Databricks Data Quality eXtended (DQX)
Data Quality eXtended (DQX) is a Python library for defining, executing, and monitoring data quality checks. It leverages Apache Spark and is designed to integrate seamlessly within the Databricks ecosystem, supporting features like Delta Lake, DLT, and Unity Catalog. The library is actively maintained with frequent releases, currently at version 0.13.0, introducing features like an enhanced data quality dashboard and AI-assisted rule generation.
Warnings
- gotcha DQX requires an active SparkSession. When running outside a Databricks environment (e.g., locally), you must explicitly install `pyspark` and create a `SparkSession` instance before initializing `DQEngine`.
- breaking Starting from v0.7.1, the `apply_checks` method enforces strict type validation for rules.
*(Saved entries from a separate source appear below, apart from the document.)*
(** C3.  With amount 100, [processCustomerPayment] writes one line for
    each of the four payment classes, [CryptoPayment] included; the line
    holds the label of the class and the text 100. *)
Theorem processCustomerPayment_100 (w : World) :
  (output (processCustomerPayment new_CreditCardPayment 100 w)
   = (console w ++ ["Processed credit card payment of $100"])%list
   /\ includes "Processed credit card payment of $100" "credit card" = true
   /\ includes "Processed credit card payment of $100" "100" = true)
  /\ (output (processCustomerPayment new_PayPalPayment 100 w)
      = (console w ++ ["Processed PayPal payment of $100"])%list
      /\ includes "Processed PayPal payment of $100" "PayPal" = true
      /\ includes "Processed PayPal payment of $100" "100" = true)
  /\ (output (processCustomerPayment new_BankTransferPayment 100 w)
      = (console w ++ ["Processed bank transfer payment of $100"])%list
      /\ includes "Processed bank transfer payment of $100" "bank transfer" = true
      /\ includes "Processed bank transfer payment of $100" "100" = true)
  /\ (output (processCustomerPayment new_CryptoPayment 100 w)
      = (console w ++ ["Processed cryptocurrency payment of $100"])%list
      /\ includes "Processed cryptocurrency payment of $100" "cryptocurrency" = true
      /\ includes "Processed cryptocurrency payment of $100" "100" = true).
Proof.
  unfold processCustomerPayment, call, processPayment, CreditCardPayment_Payment,
    PayPalPayment_Payment, BankTransferPayment_Payment, CryptoPayment_Payment.
  rewrite !console_log_spec, Number_toString_100.
  repeat split.
Qed.

(** *** Open/Closed *)

(** C2.  Built with amount 1000, the regular, silver, gold and premium
    customers return the discounts 50, 100, 150 and 200. *)
Theorem calculateDiscount_1000 (w : World) :
  completion (call (new_RegularCustomer 1000) calculateDiscount w) = Normal 50%float
  /\ completion (call (new_SilverCustomer 1000) calculateDiscount w) = Normal 100%float
  /\ completion (call (new_GoldCustomer 1000) calculateDiscount w) = Normal 150%float
  /\ completion (call (new_PremiumCustomer 1000) calculateDiscount w) = Normal 200%float.
Proof. repeat split. Qed.

(** C7.  The class that branches on [customerType] returns 5, 10 and 15
    percent of the amount for the types regular, silver and gold, and
    throws the error "Customer type not supported" exactly when the type
    is none of the three; it writes nothing. *)
Theorem Discount_calculateDiscount_by_type (customerType : string) (amount : float)
    (w : World) :
  let r := call (OpenClosed.Before.new_Discount customerType amount)
                OpenClosed.Before.Discount_calculateDiscount w in
  (customerType = "regular" -> completion r = Normal (amount * 0.05)%float)
  /\ (customerType = "silver" -> completion r = Normal (amount * 0.1)%float)
  /\ (customerType = "gold" -> completion r = Normal (amount * 0.15)%float)
  /\ (completion r = Throw (new_Error "Customer type not supported")
      <-> customerType <> "regular" /\ customerType <> "silver" /\ customerType <> "gold")
  /\ ((exists e, completion r = Throw e)
      -> completion r = Throw (new_Error "Customer type not supported"))
  /\ world r = w.
Proof.
  unfold call, OpenClosed.Before.Discount_calculateDiscount, bind, this. cbn.
  destruct (String.eqb_spec customerType "regular") as [-> | Hregular].
  { cbn. repeat split; try discriminate; try reflexivity.
    - intros [H _]. now elim H.
    - intros [e He]. discriminate He. }
  destruct (String.eqb_spec customerType "silver") as [-> | Hsilver].
  { cbn. repeat split; try discriminate; try reflexivity.
    - intros (_ & H & _). now elim H.
    - intros [e He]. discriminate He. }
  destruct (String.eqb_spec customerType "gold") as [-> | Hgold].
  { cbn. repeat split; try discriminate; try reflexivity.
    - intros (_ & _ & H). now elim H.
    - intros [e He]. discriminate He. }
  cbn. repeat split; try assumption; intros H; contradiction.
Qed.

Lemma Discount_calculateDiscount_by_type_witness :
  completion (call (OpenClosed.Before.new_Discount "gold" 2000)
                   OpenClosed.Before.Discount_calculateDiscount (mkWorld 0 []))
  = Normal 300%float
  /\ completion (call (OpenClosed.Before.new_Discount "premium" 1000)
                      OpenClosed.Before.Discount_calculateDiscount (mkWorld 0 []))
     = Throw (new_Error "Customer type not supported").
Proof.
  split.
  - destruct (Discount_calculateDiscount_by_type "gold" 2000 (mkWorld 0 []))
      as (_ & _ & Hgold & _).
    exact (Hgold eq_refl).
  - destruct (Discount_calculateDiscount_by_type "premium" 1000 (mkWorld 0 []))
      as (_ & _ & _ & Hthrow & _).
    apply Hthrow. repeat split; discriminate.
Defined.

(** *** Dependency inversion *)

(** C4.  [saveData("User data")] on a module built with a
    [MySqlDatabaseDIP] writes a line naming MySQL, on a module built with
    a [MongoDbDatabaseDIP] a line naming MongoDB; the two lines differ.
    [saveData] is one body for every database: it hands the data to the
    [save] of the database it was built with. *)
Theorem saveData_User_data (w : World) :
  output (call (new_HighLevelModuleDIP new_MySqlDatabaseDIP)
               (HighLevelModuleDIP_saveData "User data") w)
  = (console w ++ ["User data is being saved to MySQL"])%list
  /\ output (call (new_HighLevelModuleDIP new_MongoDbDatabaseDIP)
                  (HighLevelModuleDIP_saveData "User data") w)
     = (console w ++ ["User data is being saved to MongoDB"])%list
  /\ "User data is being saved to MySQL" <> "User data is being saved to MongoDB"
  /\ includes "User data is being saved to MySQL" "MySQL" = true
  /\ includes "User data is being saved to MySQL" "MongoDB" = false
  /\ includes "User data is being saved to MongoDB" "MongoDB" = true
  /\ includes "User data is being saved to MongoDB" "MySQL" = false
  /\ (forall (D : Type) (I : IDatabase D) (h : HighLevelModuleDIP D) (data : string)
             (w' : World),
         completion (call h (HighLevelModuleDIP_saveData data) w')
         = completion (call (database h) (save data) w')
         /\ world (call h (HighLevelModuleDIP_saveData data) w')
            = world (call (database h) (save data) w')).
Proof.
  repeat split; try reflexivity; try discriminate.
  - unfold call, HighLevelModuleDIP_saveData, on_field.
    destruct (save data (database h) w') as [[r d] w'']. reflexivity.
  - unfold call, HighLevelModuleDIP_saveData, on_field.
    destruct (save data (database h) w') as [[r d] w'']. reflexivity.
Qed.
Rules must be passed as a list of `DQRule` objects. Passing dictionaries or other types directly will raise a `TypeError`.
- breaking The Data Quality Dashboard has been significantly enhanced and restructured in v0.13.0. Existing custom dashboard integrations or deployment scripts might require updates to align with the new three-tab structure and underlying APIs.
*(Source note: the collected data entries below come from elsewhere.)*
(** * Huffman byte-stream codec of compress.py: model and verification

    The development follows src/compress.py function by function.
    Python values are modelled as follows.
    - [bytes] is [list byte]; a bit tuple (elements 0 and 1) is [list bool]
      with [false] for 0 and [true] for 1.
    - Python integers are [Z]; indices produced by [enumerate] are [nat].
    - a [dict] is an association list in insertion order; assigning to an
      existing key keeps its position (the order Python iterates in).
    - a raised exception is the [Raise] case of [result].
    - [heapq] is modelled by its contract: [heappop] removes a least item.
      The items of compress.py carry pairwise distinct [(freq, i)] keys
      (lemma [huffman_loop_indices] below), so the least item is unique, the
      comparison never reaches the tree part of an item, and the array
      layout of the heap cannot be observed (lemmas [huffman_step_perm] and
      [huffman_loop_order_irrelevant]).
    - a loop is a function with an iteration bound; [OutOfFuel] marks a
      loop that would go on past its bound, which the lemmas on
      [huffman_loop] and [decode_loop] exclude. *)

From Stdlib Require Import String Strings.Byte.
From Stdlib Require Import ZArith List Bool Lia Permutation.
Import ListNotations.

Local Open Scope Z_scope.

(* ================================================================== *)
(** ** Python runtime *)

Inductive exn : Type :=
| ValueError (msg : string)
| KeyError
| IndexError
| OverflowError
| OutOfFuel.

Inductive result (A : Type) : Type :=
| Ok (a : A)
| Raise (e : exn).

Arguments Ok {A} a.
Arguments Raise {A} e.

Definition bind {A B : Type} (r : result A) (k : A -> result B) : result B :=
  match r with
  | Ok a => k a
  | Raise e => Raise e
  end.

Notation "x <- r ;; k" := (bind r (fun x => k))
  (at level 61, r at next level, right associativity).

Fixpoint list_eqb {A : Type} (eqb : A -> A -> bool) (l1 l2 : list A) : bool :=
  match l1, l2 with
  | [], [] => true
  | a :: l1', b :: l2' => eqb a b && list_eqb eqb l1' l2'
  | _, _ => false
  end.

Section Dict.
Context {K V : Type}.
Variable eqb : K -> K -> bool.

(** [d.get(k)] *)
Fixpoint dict_get (d : list (K * V)) (k : K) : option V :=
  match d with
  | [] => None
  | (k', v) :: d' => if eqb k' k then Some v else dict_get d' k
  end.

(** [d[k] = v] *)
Fixpoint dict_set (d : list (K * V)) (k : K) (v : V) : list (K * V) :=
  match d with
  | [] => [(k, v)]
  | (k', v') :: d' =>
      if eqb k' k then (k', v) :: d' else (k', v') :: dict_set d' k v
  end.
End Dict.

(** [enumerate(l)] *)
Definition enumerate {A : Type} (l : list A) : list (nat * A) :=
  combine (seq 0 (length l)) l.

(** [l[:n]] and [l[n:]] for an integer [n >= 0]; a bound past the end is
    clipped, as Python slicing does. *)
Fixpoint take {A : Type} (n : Z) (l : list A) : list A :=
  match l with
  | [] => []
  | x :: t => if n <=? 0 then [] else x :: take (n - 1) t
  end.

Fixpoint drop {A : Type} (n : Z) (l : list A) : list A :=
  match l with
  | [] => []
  | x :: t => if n <=? 0 then l else drop (n - 1) t
  end.

(** [l[a:b]] *)
Definition slice {A : Type} (l : list A) (a b : Z) : list A :=
  take (b - a) (drop a l).

(** [itertools.batched(l, n)] for [n >= 1]. *)
Fixpoint batched_fuel {A : Type} (fuel n : nat) (l : list A) : list (list A) :=
  match fuel with
  | O => []
  | S f =>
      match l with
      | [] => []
      | _ :: _ => firstn n l :: batched_fuel f n (skipn n l)
      end
  end.

Definition batched {A : Type} (l : list A) (n : nat) : list (list A) :=
  batched_fuel (length l) n l.

Definition Z_of_byte (b : byte) : Z := Z.of_N (Byte.to_N b).

Definition byte_of_Z (z : Z) : byte :=
  match Byte.of_N (Z.to_N z) with
  | Some b => b
  | None => x00
  end.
- gotcha The `DQGenerator` class for AI-assisted rule generation (v0.12.0) and ODCS Data Contract rule generation (v0.11.0) introduces new APIs. Users expecting rule generation might need to adopt these new classes and methods instead of manual rule creation.
Install
-
pip install databricks-labs-dqx pyspark
Imports
- DQEngine
from dqx.core.dq_engine import DQEngine
- DQRule
from dqx.core.rule import DQRule
- DQGenerator
from dqx.core.dq_generator import DQGenerator
Quickstart
from pyspark.sql import SparkSession
from dqx.core.dq_engine import DQEngine
from dqx.core.rule import DQRule
# Initialize SparkSession (for local execution)
spark = SparkSession.builder.appName("DQXQuickstart") \
.master("local[*]") \
.getOrCreate()
# Create a sample DataFrame
data = [("A", 1, "2023-01-01"), ("B", 2, "2023-01-02"), ("C", None, "2023-01-03"), ("D", 4, "2023-01-01")]
columns = ["id", "value", "event_date"]
df = spark.createDataFrame(data, columns)
# Define data quality rules
rules = [
DQRule("value_not_null", "value IS NOT NULL", "value column should not be null"),
DQRule("id_is_unique", "COUNT(DISTINCT id) = COUNT(id)", "id column should be unique", dq_check_type="Aggregated"),
DQRule("event_date_freshness", "event_date >= '2023-01-01'", "event_date should be recent")
]
# Initialize DQEngine
dq_engine = DQEngine(spark_session=spark)
# Apply checks
results = dq_engine.run_checks(df, checks=rules)
# Print results
print("Data Quality Check Results:")
results.display()
# Stop SparkSession
spark.stop()